Friday, December 18, 2009

How to light a room Part 2

Because this is a re-print of my column, Part 1 is below as it was published 2 weeks ago. Please read it first.

Now that you have set the task and ambient lighting in your rooms, go back and look again and decide if the room needs any Mood lighting. Are there some very dark corners? Consider a pot light shining up into a large green plant. Very dramatic and very inexpensive. Is there a great painting on one wall? Perhaps an overhead light is needed to highlight this. Don’t overdo it though, just because there is a corner doesn’t mean you have to light it.

Your lighting in each room needs to be both direct and indirect, of various intensities and at various heights. The direct lighting is that which lights a specific task, ie a light over the music on the piano. Indirect would be the light that is in the ceiling of the hallway. In both these instances, the light shines down. Make sure you have some light that shines up as well- some lamp shades direct light in both directions. ( NOT the floor lamps that look like a plate on a stick... leave those in the store, please). If all the lighting in the room is directed in one direction and sits at one level the room can appear cave like and very heavy.

The most challenging lighting I ever did was a very large family room/dining room in a home in Calgary. When we were done there were 21 different light sources in the room. (This is not just table or floor lights, this includes sconces, overheads and pot lights). They would never all be on at the same time, but each had a specific purpose and it allowed the homeowner to change the lighting of the room quickly depending on the many tasks that took place in the room.

Speaking to several people at lighting stores in the area, a reoccurring comment is that new home builders or renovators rarely put enough light outlets into the rooms in the initial planning and have to ‘fix’ the problem later. They realize, for example, that there is not enough light in the hallway for Grandma to see where she is going. Here is another instance of how important it is to use the professionals that are available to you. Take your room task list and floor plan to a good lighting store and ask for advice.

And now that you have the lighting fixtures in place, buy some fluorescent bulbs and some natural spectrum bulbs and decide what kind of light works best for the room.

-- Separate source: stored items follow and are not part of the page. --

Lemma fuzzy_spec_mono l2 l1 :
  chunks_ok l2 -> chunks_ok l1 -> chunks_sub l2 l1 -> chunks_sub (fuzzy_spec l2) (fuzzy_spec l1).
Proof.
  intros H2 H1 Hs. unfold fuzzy_spec.
  pose proof (chunks_count_mono _ _ H2 H1 Hs). pose proof (chunks_count_nonneg l2).
  destruct (chunks_count l2 =? 0) eqn:E2.
  - apply chunks_sub_zeros; [by apply Forall_replicate|].
    destruct (chunks_count l1 =? 0); reflexivity.
  - bools. rewrite (proj2 (Z.eqb_neq _ _)) by lia.
    apply fuzzy_chunks_mono; [by apply squash_sub|lia].
Qed.

(** The hash of a set that is not empty is not empty. *)
Lemma fuzzy_spec_nonempty l : chunks_ok l -> chunks_count l <> 0 -> chunks_count (fuzzy_spec l) <> 0.
Proof.
  intros H Hn. unfold fuzzy_spec. rewrite (proj2 (Z.eqb_neq _ _)) by done.
  pose proof (fuzzy_chunks_ok (squash l) (chunks_count l) (squash_word _ H)
                (chunks_count_nonneg l)) as Hok.
  rewrite chunks_count_0 by done. unfold fuzzy_chunks. rewrite !Forall_cons_iff.
  intros (E & _). symmetry in E. apply Z.lor_eq_0_iff in E as [E _].
  apply Z.lor_eq_0_iff in E as [E _]. apply squash_0 in E; [|done].
  by apply chunks_count_0 in E.
Qed.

If you would like a blank ‘Room Usage Task List’ to help you get started, e-mail me at

Sunday, December 6, 2009

How to Light a Room Part 1

Techspeak: A lamp is the bulb. The apparatus that holds the lamp is referred to as a fixture.

I did an install not long ago where there was hardly enough light to see anything I was doing. In a recent issue of House Beautiful (my favorite shelter magazine) 10 designers speak about the biggest decorating mistakes we make in our homes and 4 of the 10 mention lighting. On a recent ‘Cityline’, lighting was talked about as being a decor maker or breaker. When I teach the lighting section of the interior design course, the demonstration of different types of light always brings the biggest oohs and ahhs.... So here you are; Lighting 101: First of all, if you have the luxury of planning your lighting in a house while it is being built PLEASE hire an interior decorator or designer to help you plan the lighting. Most of us have to deal with the existing lighting but we will follow the same path to the right lighting.

Here is the key: light the objects in the room, not the room.

So first you need to decide what will happen in the room. The ‘tasks’. A telephone table is in one corner. It requires light, either a table fixture or an overhead that focuses on that area. Put that on your floor plan. (Object being lit: the writing surface) If there is an area for reading, light is required there, (object being lit: the book being read) place the appropriate fixtures or overheads in this area on the floor plan. If it is a bedroom, decide where the bed will be and place bedside lights on the floor plan. Place lighting near the wardrobe or chest of drawers. Is there a walk-in closet? You may want to put lights at the entrance and inside the closet. Once you have put all the Task lighting on your floor plan, go back and look at the room and think of how people will move through the room - this is the traffic flow and add whatever is necessary to the floor plan. Lighting needs to be thought about here to ensure there is enough light for people to move around the room easily. This is the Ambient lighting.

In the next column we’ll finish this plan and look at mood and ‘direction’ of light.